Additionally, as X-32 degrades plastics, it generates biomass containing different biomolecules that may also hold immense value in various industries. These molecules unveil potential for utilization in the production of biofuels, biodegradable plastics, and high-value chemicals. The team will continue to investigate the use cases as they more deeply explore X-32’s enzyme secretion and biomass byproduct.

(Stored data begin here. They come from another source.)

(* ===== verification/Receiver.v ===== *)
(** * Receiving envelopes (apps/server/src/envelopes/receiver.ts)

    A representation posted to the provider is decoded, its sender is resolved and its signature
    verified before anything about the recipient is consulted; then the decision is handed to the
    repository.  Whatever goes wrong, the poster only learns that the envelope was ignored.

    Other processes may change the database between the statements.  The abort signal is not
    modelled: an aborted reception is ignored and its transaction rolled back. *)

From S2P Require Import Prelude JsString Value Cbor Profiles Validation ValidatePayload Models.
From S2P Require Import Cose CoseRules WebCrypto Database Typed ServerBodies Conversations Envelopes.
From Stdlib Require Import ZArith.
Open Scope Z_scope.

(** ** What the server resolves (plc/resolver.ts) *)

Record ResolvedHailDid := {
  did : jstr;
  identityDidKey : jstr;
  messagingDidKey : jstr;
  serviceBase : jstr;
  resolved_evidence : PlcResolutionEvidence;
}.

(** [getAccountByDid]: the account that is not closed, with its identifier. *)
Definition getAccountByDid (did : jstr) (db : Database) : option (jstr * Account) :=
  find_row (fun _ a => jstr_eqb (a_did a) did && negb (a_closed a)) (db provider_accounts).

Section verifier.
Context `{Keys}.

(** The verifier every receiver makes: one messaging key of one account. *)
Definition messaging_verifier (owner key : jstr) : HailVerifier :=
  createWebCryptoVerifier (fun keyId =>
    if negb (jstr_eqb keyId (owner ++ js "#hail-messaging"))
    then Err (OtherError (js "Wrong envelope key role"))
    else ed25519PublicKeyFromDidKey key) subtle.
End verifier.

(** ** [EnvelopeReceiver] *)

(** The collaborators of a reception and what it reads: [rv_now] in seconds, the clock of the
    database, and what other processes do before each of its statements. *)
Record receiver_env := {
  rv_resolve : jstr -> M ResolvedHailDid;
  rv_retain : option (ResolvedHailDid -> M unit);
  rv_localeCompare : jstr -> jstr -> comparison;
  rv_serviceBase : jstr;
  rv_now : Z;
  rv_live : option (Database -> jstr -> jstr -> jstr -> Z -> M bool);
  rv_limits : EnvelopeAdmissionLimits;
  rv_candidate_now : Z;
  rv_clock : accept_clock;
  rv_others : nat -> Database -> Database;
}.

Inductive receive_outcome := Ignored | Received_ (outcome : EnvelopeOutcome).

(** Stable order of the two resolutions that are retained. *)
Definition retained (env : receiver_env) (sender recipient : ResolvedHailDid) : list ResolvedHailDid :=
  match rv_localeCompare env (did sender) (did recipient) with
  | Gt => [recipient; sender]
  | _ => [sender; recipient]
  end.

Section receiver.
Context `{HailEnv} `{Cborg} `{Keys}.
Context `{ConnectionFunctions} `{Triggers} `{AccountFences} `{Calendar} `{EnvelopeAuthority}.

Definition retain_all (env : receiver_env) (rs : list ResolvedHailDid) : M unit :=
  match rv_retain env with
  | None => Ok tt
  | Some retain => iforM 0 rs (fun _ r => retain r)
  end.

(** What may be decided before the sender is resolved. *)
Definition out_of_bounds (env : receiver_env) (e : HailEnvelope) (representation : bytes) : bool :=
  jstr_eqb (e_from e) (e_to e) || (rv_now env + 300 <? e_created_at e)
  || (16384 <? Z.of_nat (length representation)).

(** The descriptor that comes with an introduction; [None] when the envelope is to be ignored. *)
Definition introduced_descriptor (env : receiver_env) (e : HailEnvelope) (sender : ResolvedHailDid)
    : Act (option (option (InspectedHailObject HailConversation))) :=
  match e_authorization e, e_conversation_introduction e with
  | AuthorizedByConversation creator conversation_id _, Some intro =>
      descriptor ← act (fun _ => verifyTyped Profiles.conversation (in_descriptor intro)
                                   (messaging_verifier (e_from e) (messagingDidKey sender)));
      let d : HailConversation := payload descriptor in
      if negb (jstr_eqb (cv_from d) creator) || negb (jstr_eqb (cv_conversation_id d) conversation_id)
         || negb (includes (cv_participants d) (e_to e))
         || (e_created_at e + 300 <? cv_created_at d)
      then mret None
      else match rv_live env with
      | None => mret None
      | Some live =>
          connected ← act (fun db => live db (e_to e) (e_from e) (in_connection_id intro) (in_epoch intro));
          mret (if connected : bool then Some (Some descriptor) else None)
      end
  | _, _ => mret (Some None)
  end.

Definition decision (env : receiver_env) (e : HailEnvelope) (representation payloadBytes : bytes)
    (account : jstr) (sender recipient : ResolvedHailDid)
    (descriptor : option (InspectedHailObject HailConversation)) : EnvelopeDecision := {|
  decided_payload := e; Envelopes.representation := representation;
  payloadDigest := sha256 payloadBytes; envelopeDigest := sha256 payloadBytes;
  localAccountId := account; signingPublicKey := messagingDidKey sender;
  evidence := resolved_evidence sender;
  retainAuthority := Some (retain_all env (retained env sender recipient));
  conversationDescriptor := descriptor |}.

(** The body of [receive] up to the call of the repository. *)
Definition decide_envelope (env : receiver_env) (representation : bytes) : Act (option EnvelopeDecision) :=
  inspected ← act (fun _ => inspectTyped Profiles.envelope representation);
  let e : HailEnvelope := payload inspected in
  if out_of_bounds env e representation then mret None
  else
    sender ← act (fun _ => rv_resolve env (e_from e));
    verified ← act (fun _ => verifyTyped Profiles.envelope representation
                               (messaging_verifier (e_from e) (messagingDidKey sender)));
    _ ← meanwhile (rv_others env 0);
    known ← begin (candidate e (rv_candidate_now env)) : Act bool;
    if negb known then mret None
    else
      _ ← meanwhile (rv_others env 1);
      descriptor ← introduced_descriptor env e sender;
      match descriptor with
      | None => mret None
      | Some descriptor =>
          recipient ← act (fun _ => rv_resolve env (e_to e));
          if negb (jstr_eqb (serviceBase recipient) (rv_serviceBase env)) then mret None
          else
            _ ← meanwhile (rv_others env 2);
            account ← act (fun db => Ok (getAccountByDid (e_to e) db));
            match account with
            | Some (id, a) =>
                if negb (a_active a) || negb (a_public a) then mret None
                else mret (Some (decision env e representation (payloadBytes verified) id sender
                                   recipient descriptor))
            | None => mret None
            end
      end.

Definition receive (env : receiver_env) (representation : bytes) : Act receive_outcome :=
  rescue
    (input ← decide_envelope env representation;
     match input with
     | None => mret Ignored
     | Some input =>
         _ ← meanwhile (rv_others env 3);
         Received_ <$> (accept input (rv_limits env) (rv_clock env) : Act EnvelopeOutcome)
     end)
    (mret Ignored).

(** ** Decisions come from authenticated envelopes *)

(** The decision is about the envelope its representation decodes to. *)
Record decision_consistent (input : EnvelopeDecision) : Prop := {
  dn_inspected : exists object, inspectTyped Profiles.envelope (Envelopes.representation input) = Ok object /\
    payload object = decided_payload input /\ payloadDigest input = sha256 (payloadBytes object);
  dn_digest : envelopeDigest input = payloadDigest input;
}.

Lemma bind_Act {A B} (m : Act A) (f : A -> Act B) db b db' :
  (m ≫= f) db = (Ok b, db') -> exists a db1, m db = (Ok a, db1) /\ f a db1 = (Ok b, db').
Proof. unfold mbind, Act_bind. destruct (m db) as [[a|e] db1]; [eauto|done]. Qed.

Lemma act_Ok {A} (f : Database -> M A) db a db' : act f db = (Ok a, db') -> f db = Ok a /\ db' = db.
Proof. unfold act. by intros [= ? ->]. Qed.

(** The key that the resolver names for the sender verified the representation. *)
Lemma decide_envelope_Ok env rep db input db' :
  decide_envelope env rep db = (Ok (Some input), db') ->
  decision_consistent input /\ Envelopes.representation input = rep /\
  exists sender verified, rv_resolve env (e_from (decided_payload input)) = Ok sender /\
    signingPublicKey input = messagingDidKey sender /\
    verifyTyped Profiles.envelope rep
      (messaging_verifier (e_from (decided_payload input)) (messagingDidKey sender)) = Ok verified /\
    payload verified = decided_payload input.
Proof.
  unfold decide_envelope. intros Hd. apply bind_Act in Hd as (object & db1 & Hi & Hd).
  apply act_Ok in Hi as [Hi ->]. destruct (out_of_bounds _ _ _); [discriminate Hd|].
  apply bind_Act in Hd as (sender & db1 & Hs & Hd). apply act_Ok in Hs as [Hs ->].
  apply bind_Act in Hd as (verified & db1 & Hv & Hd). apply act_Ok in Hv as [Hv ->].
  pose proof (verifyTyped_inspects _ _ _ _ Hv) as Hvi. rewrite Hi in Hvi. apply Ok_eq in Hvi as <-.
  apply bind_Act in Hd as ([] & db2 & _ & Hd). apply bind_Act in Hd as (known & db3 & _ & Hd).
  destruct known; [cbn [negb] in Hd|discriminate Hd].
  apply bind_Act in Hd as ([] & db4 & _ & Hd). apply bind_Act in Hd as ([descriptor|] & db5 & _ & Hd); [|discriminate Hd].
  apply bind_Act in Hd as (recipient & db6 & _ & Hd). destruct (jstr_eqb _ _) in Hd; [cbn [negb] in Hd|discriminate Hd].
  apply bind_Act in Hd as ([] & db7 & _ & Hd). apply bind_Act in Hd as ([[id a]|] & db8 & _ & Hd); [|discriminate Hd].
  destruct (_ || _); [discriminate Hd|]. injection Hd as <- _.
  split; [split; [by exists object|done]|]. split; [done|]. by exists sender, object.
Qed.
End receiver.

“We have entered an era in which our environments and bodies are at risk to micro and nano particles of polymers (plastics) that we once trusted. We have also entered an age of exponential technologies in which we can see and seek the nuances and continua of polymers. Harmful-to-helpful is not nearly natural vs synthetic; it depends on size, shape, and location of the polymer particles. For example, polyethylene has the same set of bonds as beeswax, just longer. We are ‘Breaking’ these and reusing the parts in beneficial reconfigurations,” said co-founder and Professor of Genetics at Harvard Medical School and Professor of Health Sciences and Technology at Harvard and the Massachusetts Institute of Technology (MIT), and Core Faculty at Wyss Institute, Dr. George Church.

With 40 million tons of food waste in the U.S., Breaking sees the opportunity to reduce roughly 48 million tons of CO2 in the U.S. as both profitable and mission-work.

“Our breakthrough natural approach to breaking down plastics is more environmentally friendly than most existing solutions,” notes Vaskar Gnyawali, co-founder and CSO of Breaking.

“We could not be more thrilled to launch Breaking from stealth from Colossal. The technologies co-developed by the Wyss Institute provide limitless applications to address our planet’s pervasive plastic contamination challenges,” said Breaking co-founder and Colossal CEO Ben Lamm. “Part of our core mission of ecosystem restoration at Colossal can only be achieved with the removal of plastic that plague our ecosystems and negatively impact biodiversity.”

Breaking has raised $10.5 million in a seed round prior to this announcement. The company was co-founded by the Founding Director of the Wyss Institute for Biologically Inspired Engineering at Harvard University Donald Ingber, world-renowned biotech entrepreneur and Harvard geneticist George Church, CEO Sukanya Punthambaker, CSO Vaskar Gnyawali, Alba Tull, Kent Wakeford, and Ben Lamm.